Kodama Takumi, Arimura Hidetaka, Tokuda Tomoki, Tanaka Kentaro, Yabuuchi Hidetake, Gowdh Nadia Fareeda Muhammad, Liam Chong-Kin, Chai Chee-Shee, Ng Kwan Hoong
Division of Medical Quantum Science, Department of Health Sciences, Graduate School of Medical Sciences, Kyushu University, 3-1-1 Maidashi, Higashi-ku, Fukuoka, 812-8582, Japan.
Division of Medical Quantum Science, Department of Health Sciences, Faculty of Medical Sciences, Kyushu University, 3-1-1 Maidashi, Higashi-ku, Fukuoka, 812-8582, Japan.
Comput Biol Med. 2025 Feb;185:109519. doi: 10.1016/j.compbiomed.2024.109519. Epub 2024 Dec 11.

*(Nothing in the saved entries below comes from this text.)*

(** The requests of the rows and their prefill lengths. *)
Definition labels (b : TokenBatch T) : list (Z * Z) := zip (req_ids (tb_meta b)) (init_prefill_lens (tb_meta b)).

Definition row_label (r : Row) : Z * Z := let '(id, pl, _, _, _, _) := r in (default 0 id, default 0 pl).

Lemma rows_labels b : attn_ok b -> row_label <$> rows b = labels b.
Proof.
  intros H. pose proof (ao_ids b H). pose proof (ao_lens b H). apply list_eq. intros i. unfold rows, labels. rewrite !list_lookup_fmap, lookup_zip_with.
  destruct (decide (i < length (tb_data b))%nat) as [Hi|Hi].
  - rewrite lookup_seq_lt by done. cbn. destruct (lookup_lt_is_Some_2 (req_ids (tb_meta b)) i) as [x Hx]; [lia|].
    destruct (lookup_lt_is_Some_2 (init_prefill_lens (tb_meta b)) i) as [y Hy]; [lia|]. by rewrite Hx, Hy.
  - rewrite lookup_seq_ge by lia. by rewrite (lookup_ge_None_2 (req_ids (tb_meta b)) i) by lia.
Qed.

Lemma zip_stacked {A B} (f : TokenBatch T -> list A) (g : TokenBatch T -> list B) bs :
  Forall (fun b => length (f b) = length (g b)) bs ->
  zip (stacked f bs) (stacked g bs) = stacked (fun b => zip (f b) (g b)) bs.
Proof.
  intros H. unfold stacked. rewrite zip_with_app by (by apply fronts_length). f_equal.
  - induction H as [|b bs Hb _ IH]; [done|]. rewrite !fronts_cons, zip_with_app, IH by (rewrite !length_take; lia). by rewrite zip_with_take.
  - induction H as [|b bs Hb _ IH]; [done|]. rewrite !backs_cons, zip_with_app, IH by (rewrite !length_drop; lia). by rewrite zip_with_drop.
Qed.

Lemma stacked_perm {A} (f : TokenBatch T -> list A) bs : stacked f bs ≡ₚ bs ≫= f.
Proof.
  induction bs as [|b bs IH]; [done|]. unfold stacked in *. rewrite fronts_cons, backs_cons. cbn [mbind list_bind].
  rewrite <-IH. etrans; [|by rewrite <-(take_drop (prefills b) (f b))]. rewrite <-!app_assoc. apply Permutation_app_head.
  rewrite !app_assoc. apply Permutation_app_tail, Permutation_app_comm.
Qed.

(** A row with its labels. *)
Definition labelled (b : TokenBatch T) : list (Z * Z * T) := zip (labels b) (tb_data b).

Lemma labels_length b : attn_ok b -> length (labels b) = length (tb_data b).
Proof. intros H. unfold labels. rewrite length_zip_with, (ao_ids b H), (ao_lens b H). lia. Qed.

Lemma labelled_labels b : attn_ok b -> (labelled b).*1 = labels b.
Proof. intros H. unfold labelled. apply fst_zip. by rewrite labels_length. Qed.

Lemma merged_split bs :
  Forall attn_ok bs -> Forall (fun b => split_at (prefills b) (init_prefill_lens (tb_meta b))) bs ->
  split_at (length (fronts tb_data bs)) (stacked (fun b => init_prefill_lens (tb_meta b)) bs).
Proof.
  intros Hok Hsp.
  assert (Hl : length (fronts tb_data bs) = length (fronts (fun b => init_prefill_lens (tb_meta b)) bs)).
  { apply fronts_length. eapply Forall_impl; [exact Hok|]. intros b Hb. by rewrite (ao_lens b Hb). }
  rewrite Hl. unfold stacked. split.
  - rewrite take_app_length. clear -Hsp. induction Hsp as [|b bs [H1 _] _ IH]; [constructor|]. rewrite fronts_cons. by apply Forall_app.
  - rewrite drop_app_length. clear -Hsp. induction Hsp as [|b bs [_ H2] _ IH]; [constructor|]. rewrite backs_cons. by apply Forall_app.
Qed.
Definition _schedule_impl (p : UnifiedPool T) (d : UnifiedDefraggingLayerScheduler) : res (Z * list Z * UnifiedDefraggingLayerScheduler) :=
  let na := zlen (attn_layers p) in
  let num_layers := na + zlen (expert_layers p) in
  let raw_tokens := get_pool_snapshot p in
  let effective_tokens := imap (fun i t => get_effective_tokens na (Z.of_nat i) t) raw_tokens in
  if sumZ raw_tokens =? 0 then Ok (-1, raw_tokens, d)
  else
    scores ← py_map (layer_score d na num_layers effective_tokens) (py_range num_layers);
    d ← step_end num_layers (float_trunc <$> effective_tokens) d;
    Ok (best_from 0 scores (f32_of_Z 0) (-1), raw_tokens, d).

#[export] Instance defragging : LayerScheduler UnifiedDefraggingLayerScheduler := { schedule_with_snapshot := _schedule_impl }.

(** *** Positions and windows *)

Lemma pipeline_layer (nl : nat) pos :
  0 <= pos < 2 * Z.of_nat nl + 1 -> 0 <= from_pipeline_pos (Z.of_nat (S nl)) pos < 2 * Z.of_nat nl + 1.
Proof. intros H. unfold from_pipeline_pos. destruct (Z.eqb_spec (pos mod 2) 0); Z.div_mod_to_equations; lia. Qed.

(** The two numberings are inverse: the pipeline visits every layer. *)
Lemma pipeline_inverse (nl : nat) i :
  0 <= i < 2 * Z.of_nat nl + 1 ->
  0 <= to_pipeline_pos (Z.of_nat (S nl)) i < 2 * Z.of_nat nl + 1 /\ from_pipeline_pos (Z.of_nat (S nl)) (to_pipeline_pos (Z.of_nat (S nl)) i) = i.
Proof.
  intros H. unfold to_pipeline_pos, from_pipeline_pos. destruct (Z.ltb_spec i (Z.of_nat (S nl)));
    match goal with |- context [?x =? 0] => destruct (Z.eqb_spec x 0) end; Z.div_mod_to_equations; lia.
Qed.

Record window_ok (q : list Z) (sum : Z) : Prop := {
  wo_length : zlen q <= lookback_steps;
  wo_sum : sum = sumZ q;
  wo_nonneg : Forall (fun n => 0 <= n) q;
}.

(** Every layer has its window and the sum of it. *)
Definition history_ok (n : Z) (d : UnifiedDefraggingLayerScheduler) : Prop :=
  if 0 <? lookback_steps
  then zlen (history_tokens_in_layer d) = n /\ Forall2 window_ok (history_tokens_in_layer d) (sum_history_tokens_in_layer d)
  else history_tokens_in_layer d = [].

Lemma new_defragging_ok n : 0 <= n -> history_ok n (new_defragging n).
Proof.
  intros Hn. unfold history_ok, new_defragging. destruct (Z.ltb_spec 0 lookback_steps); [|done]. cbn. split; [unfold zlen; rewrite length_replicate; lia|].
  apply Forall2_replicate. split; [unfold zlen; cbn; lia|done|constructor].
Qed.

We hypothesized that persistent lifetime (PLT) images could represent tumor imaging traits, locations, and persistent contrasts of topological components (connected and hole components) corresponding to gene mutations such as epidermal growth factor receptor (EGFR) mutant signs. We aimed to develop a topological radiogenomic approach using PLT images to identify EGFR mutation-positive patients with non-small cell lung cancer (NSCLC). The PLT image was newly proposed to visualize the locations and persistent contrasts of the topological components for a sequence of binary images with consecutive thresholding of an original computed tomography (CT) image. This study employed 226 NSCLC patients (94 mutant and 132 wildtype patients) with pretreatment contrast-enhanced CT images obtained from four datasets from different countries for training and testing prediction models. Two-dimensional (2D) and three-dimensional (3D) PLT images were assumed to characterize specific imaging traits (e.g., air bronchogram sign, cavitation, and ground glass nodule) of EGFR-mutant tumors. Seven types of machine learning classification models were constructed to predict EGFR mutations with significant features selected from 2D-PLT, 3D-PLT, and conventional radiogenomic features. Among the means and standard deviations of the test areas under the receiver operating characteristic curves (AUCs) of all radiogenomic approaches in a four-fold cross-validation test, the 2D-PLT features showed the highest AUC with the lowest standard deviation of 0.927 ± 0.08. The best radiogenomic approaches with the highest AUC were the random forest model trained with the Betti number (BN) map features (AUC = 0.984) in the internal test and the adapting boosting model trained with the BN map features (AUC = 0.717) in the external test. PLT features can be used as radiogenomic imaging biomarkers for the identification of EGFR mutation status in patients with NSCLC.
我们假设,持久寿命(PLT)图像可以表征肿瘤成像特征、位置以及与基因突变(如表皮生长因子受体(EGFR)突变体征)相对应的拓扑成分(连通和空洞成分)的持久对比度。我们旨在开发一种使用PLT图像的拓扑放射基因组学方法,以识别非小细胞肺癌(NSCLC)的EGFR突变阳性患者。新提出的PLT图像用于可视化通过对原始计算机断层扫描(CT)图像进行连续阈值处理得到的一系列二值图像的拓扑成分的位置和持久对比度。本研究采用了226例NSCLC患者(94例突变患者和132例野生型患者),其治疗前的对比增强CT图像来自不同国家的四个数据集,用于训练和测试预测模型。二维(2D)和三维(3D)PLT图像被认为可以表征EGFR突变肿瘤的特定成像特征(如空气支气管造影征、空洞形成和磨玻璃结节)。构建了七种机器学习分类模型,以利用从2D-PLT、3D-PLT和传统放射基因组学特征中选择的显著特征来预测EGFR突变。在四重交叉验证测试中,所有放射基因组学方法的受试者操作特征曲线(AUC)下测试区域的均值和标准差中,2D-PLT特征显示出最高的AUC,标准差最低,为0.927±0.08。内部测试中,AUC最高的最佳放射基因组学方法是使用贝蒂数(BN)图特征训练的随机森林模型(AUC = 0.984),外部测试中是使用BN图特征训练的自适应增强模型(AUC = 0.717)。PLT特征可作为放射基因组学成像生物标志物,用于识别NSCLC患者的EGFR突变状态。